CPU power allocation scheme
Tiger/Wimpy is designed to run single threaded computational tasks in parallel
on the nodes connected to the cluster. All processes are started immediately after
invocation by the mpirun command, i.e.
they don't have to wait in a queue until
a free processor is available. Total number of running processes is not strictly
limited; as a soft limit can be considered two times more running processes than
processors in the cluster (see the
utilization page
for the current state). Wimpy scheduler allocates CPU power to the processes
according to their priority by means of their migration among the nodes of different
CPU speed. High priority processes can obtain maximum available CPU time even in
the case of large cluster overload.
Assigning an appropriate priority to the processes by the users is crucial for
optimal cluster utilization. The priority is defined by value of nice within
the range <0,19>. With some exceptions, due to the cluster discretness, process
with nice N will obtain approximately X times more CPU time than process
with nice 19, where X = 3^((19 - N) / 5). Users
should decide what is the importance (requirement to finish as soon as possible)

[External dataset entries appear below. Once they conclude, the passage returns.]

(** ** Chain-integrity verification *)

(** Each event next to the hash it is expected to point at: the hash stored
    in the event before it, [first] for the first event. *)
Definition expectations (first : value) (es : list obj) : list (value * obj) :=
  combine (first :: map (fun e => JS.get e "event_hash") es) es.

(** The event points at the hash it is paired with. *)
Definition link_ok (x : value * obj) : bool :=
  JS.strict_equal (JS.get (snd x) "prev_hash") (fst x).

(** The events whose link is broken, in order. *)
Definition broken_links (first : value) (es : list obj) : list obj :=
  map snd (filter (fun x => negb (link_ok x)) (expectations first es)).

(** The message the export script pushes for an event; building it throws
    when the event's [seq] cannot be converted to a string. *)
Definition mismatch_message (e : obj) : result string :=
  do seq <- JS.to_string (JS.get e "seq");
  Ok ("Event seq=" ++ seq ++ ": prev_hash mismatch").

(** What the export script is to report for a chain and its events: a
    message for every broken link, all of them, and the chain valid exactly
    when no link is broken. *)
Definition report (chain : obj) (es : list obj) : result Integrity.entry :=
  do errors <- JS.map_result mismatch_message (broken_links (JStr GENESIS) es);
  Ok (Integrity.mk (JS.get chain "id") (JS.get chain "platform")
                   (JS.get chain "event_count")
                   (forallb link_ok (expectations (JStr GENESIS) es)) errors).

(** Events that agree on the three properties the check reads. *)
Definition same_links (e e' : obj) : Prop :=
  JS.get e "prev_hash" = JS.get e' "prev_hash"
  /\ JS.get e "event_hash" = JS.get e' "event_hash"
  /\ JS.get e "seq" = JS.get e' "seq".

(** The hash the generated verifier expects after [previous]. *)
Definition expected_after (previous : option obj) : value :=
  match previous with
  | None => JStr GENESIS
  | Some q => JS.get q "event_hash"
  end.

(** ** Bytes and digests *)

(** A byte. *)
Definition is_byte (x : Z) : Prop := 0 <= x < 256.

(** A lowercase hexadecimal digit. *)
Definition lower_hex (c : ascii) : bool :=
  let n := nat_of_ascii c in
  ((48 <=? n) && (n <=? 57) || (97 <=? n) && (n <=? 102))%nat.

(** A string of 64 lowercase hexadecimal digits. *)
Definition hex64 (v : value) : bool :=
  match v with
  | JStr s => Nat.eqb (String.length s) 64 && all_chars lower_hex s
  | _ => false
  end.

(** ** Calls of a driver *)

(** The calls that add an event: every [append] but one given [null] for
    its options, which throws. *)
Definition appends_event (o : op) : bool :=
  match o with
  | Append _ _ _ _ _ JNull => false
  | Append _ _ _ _ _ _ => true
  | Resolve => false
  end.

(** ** The export *)

(** The columns of a connection row that the export copies. *)
Definition exported_columns : list string :=
  ["id"; "platform"; "platform_account_id"; "platform_account_name"; "status"; "scopes";
   "created_at"].

(** Connection rows that agree on the copied columns and on whether they
    hold a webhook secret. *)
Definition same_exported_connection (c c' : obj) : Prop :=
  Forall (fun k => JS.get c k = JS.get c' k) exported_columns
  /\ JS.truthy (JS.get c "webhook_secret") = JS.truthy (JS.get c' "webhook_secret").

(** A database with its connection rows replaced. *)
Definition with_connections (db : ExportScript.database) (cs : list obj)
    : ExportScript.database :=
  {| ExportScript.chains := ExportScript.chains db;
     ExportScript.allEvents := ExportScript.allEvents db;
     ExportScript.connections := cs;
     ExportScript.projects := ExportScript.projects db;
     ExportScript.bindings := ExportScript.bindings db;
     ExportScript.users := ExportScript.users db |}.

(** The files of a complete export, in the order they are written. *)
Definition export_file_names : list string :=
  ["execution-chains.json"; "execution-chain-primary.json"; "chain-integrity.json";
   "audit-trail.json"; "demo-summary.json"; "connections.json"; "project-bindings.json"].

(** ** Reading a canonical text back *)

(** No [undefined] at any depth. *)
Fixpoint defined (v : value) : bool :=
  match v with
  | JUndefined => false
  | JArr items => forallb defined items
  | JObj fields => forallb (fun kv => let '(_, x) := kv in defined x) fields
  | _ => true
  end.

(** The text [canonicalize] returns, the empty text for [undefined]. *)
Definition ctext (v : value) : string := JS.element (canonicalize v).

(** What may follow a serialized value: nothing, or a character that is not
    a digit. *)
Definition delimited (r : string) : bool :=
  match r with
  | EmptyString => true
  | String c _ => negb (is_digit c)
  end.

(** The first character of a text tells what kind of value it serializes. *)
Inductive kind := KNull | KBool | KNum | KStr | KArr | KObj | KOther.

of each job and set the priority accordingly. They should also respect needs of the
others. This requires a common way of interpretation of the values of nice. Hence,
- we define a reference value of nice to be 12. This is also the default
value set by mpirun.
- processes with larger value
of nice will be automatically pushed to slower processors in the case of the
cluster overload
- on the other hand, nice < 12 indicates an urgent job, which will be
preferably placed on fast processors by the scheduler
- the priority scaling is rather steep. Therefore, processes with nice = 8
will be exclusively located on the fastest processors under the standard circumstances
(cluster load < 150%). Assigning lower value of nice will not speed them up and,
therefore, it should only be used to declare very urgent job that will stay on
the fastest CPU even in the case of an extreme cluster overload.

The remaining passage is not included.